Note: If dataset has high diversity (many videos, varied conditions), larger budgets are beneficial. If dataset is repetitive, smaller budgets suffice.

Temporal Gap (--min-gap)

What it does: Minimum seconds between selected frames from the same video.

Trade-off:

  • Higher (e.g., 5–10s): Strong diversity, fewer frames per video
  • Lower (e.g., 0.5–2s): More frames per video, risk of near-duplicates

Recommendations:

Vehicle Speed Scene Change Rate Recommended --min-gap
Stationary Slow (static scene) 5–10s
Slow (<1 m/s) Moderate (gradual drift) 2–5s
Fast (>1 m/s) Rapid (transect) 1–2s

When to increase:

  • Static scenes (e.g., benthic landers) → Avoid redundant nearly identical frames
  • Long videos with repetitive content → Spread selections across time

When to decrease:

  • Rapid transects (e.g., fast AUV pass) → Capture short-lived features
  • High diversity within videos → Allow multiple frames from interesting sections

Visual check: If output frames from same video look nearly identical, increase --min-gap.

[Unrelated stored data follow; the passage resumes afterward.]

(** The first half of the body of [for entry in yomichan_data]: nothing
    for an entry the loop passes over, else [character] and
    [list(unique_readings)]. *)
Definition entry_readings (entry : json) : exc (option (json * list pystr)) :=
  n ← py_len entry;
  if (n <? 2)%nat then Ok None
  else
    character ← py_index entry 0;
    definitions ← py_index entry 1;
    defs ← py_iter definitions;
    readings ← for_each add_reading [] defs;
    Ok (Some (character, list_of_set readings)).

(** The whole body: [if unique_readings: dictionary[character] = ...]. *)
Definition add_entry (dictionary : gmap pykey (list pystr)) (entry : json)
  : exc (gmap pykey (list pystr)) :=
  r ← entry_readings entry;
  match r with
  | Some (character, (_ :: _) as unique_readings) =>
      key ← hash_key character;
      Ok (<[key := unique_readings]> dictionary)
  | _ => Ok dictionary
  end.

(** The preprocessing loop of [load_dictionary], from the parsed file. *)
Definition preprocess (yomichan_data : json) : exc (gmap pykey (list pystr)) :=
  entries ← py_iter yomichan_data;
  for_each add_entry ∅ entries.

(** [load_dictionary]: the mapping, or the exit status of [sys.exit]. *)
Definition load_dictionary (fs : filesystem) : Z + gmap pykey (list pystr) :=
  match content fs YOMICHAN_DICTIONARY_FILE with
  | Missing => inl 1%Z
  | Unparseable => inl 1%Z
  | Undecodable => inl 1%Z
  | Parsed yomichan_data =>
      match preprocess yomichan_data with
      | Ok dictionary => inr dictionary
      | Raise _ => inl 1%Z
      end
  end.

Definition get_han_viet_reading (character : json)
    (dictionary : gmap pykey (list pystr)) : exc (option pystr) :=
  key ← hash_key character;
  match dictionary !! key with
  | Some ((_ :: _) as readings) =>
      Ok (Some (join (str ", ") (upper <$> sorted readings)))
  | _ => Ok None
  end.

(** The body of [for i, kanji_entry in enumerate(kanji_list)], on the
    entry and the two counters. *)
Definition process_entry (hvd_dictionary : gmap pykey (list pystr))
    (kanji_entry : json) (modified_count skipped_count : nat)
  : exc (json * nat * nat) :=
  character ← py_get kanji_entry (str "character") JNull;
  current_meaning ← py_get kanji_entry (str "meaning") JNull;
  if truthy character && negb (is_none current_meaning) then
    sv_meaning ← get_han_viet_reading character hvd_dictionary;
    match sv_meaning with
    | Some ((_ :: _) as sv) =>
        stripped ← py_strip current_meaning;
        match kanji_entry, current_meaning with
        | JObj fields, JStr meaning =>
            let new_meaning :=
              match stripped with
              | _ :: _ => sv ++ str ", " ++ meaning
              | [] => sv
              end in
            Ok (JObj (dict_set fields (str "meaning") (JStr new_meaning)),
                S modified_count, skipped_count)
        | _, _ => Raise AttributeError
        end
    | _ => Ok (kanji_entry, modified_count, S skipped_count)
    end
  else Ok (kanji_entry, modified_count, skipped_count).

(** The loop, on the entries still to visit: the entries as they are
    after the loop, and the counters. *)
Fixpoint process_entries (hvd_dictionary : gmap pykey (list pystr))
    (entries : list json) (modified_count skipped_count : nat)
  : exc (list json * nat * nat) :=
  match entries with
  | [] => Ok ([], modified_count, skipped_count)
  | kanji_entry :: rest =>
      '(entry', m, s) ← process_entry hvd_dictionary kanji_entry
                          modified_count skipped_count;
      '(rest', m', s') ← process_entries hvd_dictionary rest m s;
      Ok (entry' :: rest', m', s')
  end.

(** Steps 2 and 3 of [process_kanji_file] up to [json.dump]: the document
    handed to it, and the counters. *)
Definition enrich (hvd_dictionary : gmap pykey (list pystr)) (data : json)
  : exc (json * nat * nat) :=
  kanji_list ← py_get data (str "kanji") (JArr []);
  total_kanji ← py_len kanji_list;
  entries ← py_iter kanji_list;
  '(entries', modified_count, skipped_count) ←
    process_entries hvd_dictionary entries 0%nat 0%nat;
  let kanji_list' :=
    match kanji_list with
    | JArr _ => JArr entries'
    | other => other
    end in
  match data with
  | JObj fields =>
      Ok (JObj (dict_set fields (str "kanji") kanji_list'),
          modified_count, skipped_count)
  | _ => Raise AttributeError
  end.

Grid Resolution (--n-bins)

What it does: Number of bins per feature axis (total cells = n_bins³).

Trade-off:

  • Higher (e.g., 10–12): Finer distinctions, more diversity, risk of sparse cells
  • Lower (e.g., 5–7): Coarser grouping, less diversity, denser cells

Recommendations:

Number of Candidates Recommended --n-bins Total Cells
<1,000 5 125
1,000–10,000 8 512
10,000–50,000 10 1,000
>50,000 12 1,728

Rule of thumb: Aim for ~10–50 candidates per cell on average.

\[\text{n\_bins} \approx \sqrt[3]{\frac{\text{num\_candidates}}{20}}\]

When to increase:

  • Large candidate pool → Finer diversity resolution
  • Over-sampling common scenes → Split dense cells

When to decrease:

  • Small candidate pool → Avoid empty cells
  • Under-utilizing candidates → Merge sparse cells

Diagnostic: After running sample, check output:

After grid filter (8³ cells, ≤10/cell):  4237  (387 occupied cells)
  • Occupied cells < 20% of total: Consider lowering n_bins (grid too sparse)
  • Occupied cells > 80% of total: Consider raising n_bins (grid too dense)

Max Per Cell (--max-per-cell)

What it does: Maximum frames selected from each grid cell.

Default: ceil(max_frames / n_bins³) — ensures cells can collectively reach budget.

When to override:

  • Force uniform distribution: Set low (e.g., 1–5) → each cell contributes equally
  • Prefer high-interest frames: Set high (e.g., 20–50) → allows dense cells to dominate

Trade-offs:

--max-per-cell Effect
Low (1–5) Strong diversity, may miss high-interest regions
Medium (10–20) Balanced diversity and interest
High (50+) Interest-driven, may over-sample common scenes

Example (5000 frame budget, 8³ = 512 cells):

  • Default max_per_cell = 10: Each cell contributes ≤10, up to 5120 total (trimmed to 5000)
  • Override max_per_cell = 5: Each cell contributes ≤5, up to 2560 total (may under-shoot budget)
  • Override max_per_cell = 50: Each cell contributes ≤50, allows dense cells to provide more

When to use:

  • Rare event detection: Lower max_per_cell to ensure rare conditions get representation
  • High-interest prioritization: Raise max_per_cell to allow scoring to dominate

Step 4: Run and Inspect

Run the Sampler

./sample \
  --root-dir /path/to/videos \
  --camera 1 \
  --sample-fps 1.0 \
  --max-frames 5000 \
  --min-gap 2.0 \
  --min-brightness 20 \
  --max-brightness 220 \
  --min-sharpness 25 \
  --min-entropy 2.8 \
  --n-bins 8 \
  --output-dir ./frames \
  --jobs 8

Check Output

Pass 1 Summary

video1.mp4
  fps=29.97  interval=30  1200 frames examined  →  720 quality-passed

video2.mp4
  fps=29.97  interval=30  1500 frames examined  →  890 quality-passed

Check:

  • Pass rate: 40–60% ideal (too low → overly strict, too high → too permissive)
  • Interval: Should match fps / sample_fps (e.g., 30 fps / 1.0 fps = 30)

If pass rate too low: Relax quality thresholds (lower min-sharpness, lower min-entropy).

If pass rate too high: Tighten thresholds (raise min-brightness, raise min-sharpness).

Pass 2 Summary

After temporal filter (2.0s gap):  5234
After grid filter (8³ cells, ≤10/cell):  4237  (387 occupied cells)
Trimmed to budget:  5000

Check:

  • Temporal filter rejection: ~10–40% typical (depends on min_gap and video diversity)
  • Occupied cells: 30–70% of total typical (387/512 = 75% is good)
  • Budget trim: Small trim (<10%) is good; large trim (>50%) suggests n_bins too small

If too few occupied cells (<20%): Lower n_bins.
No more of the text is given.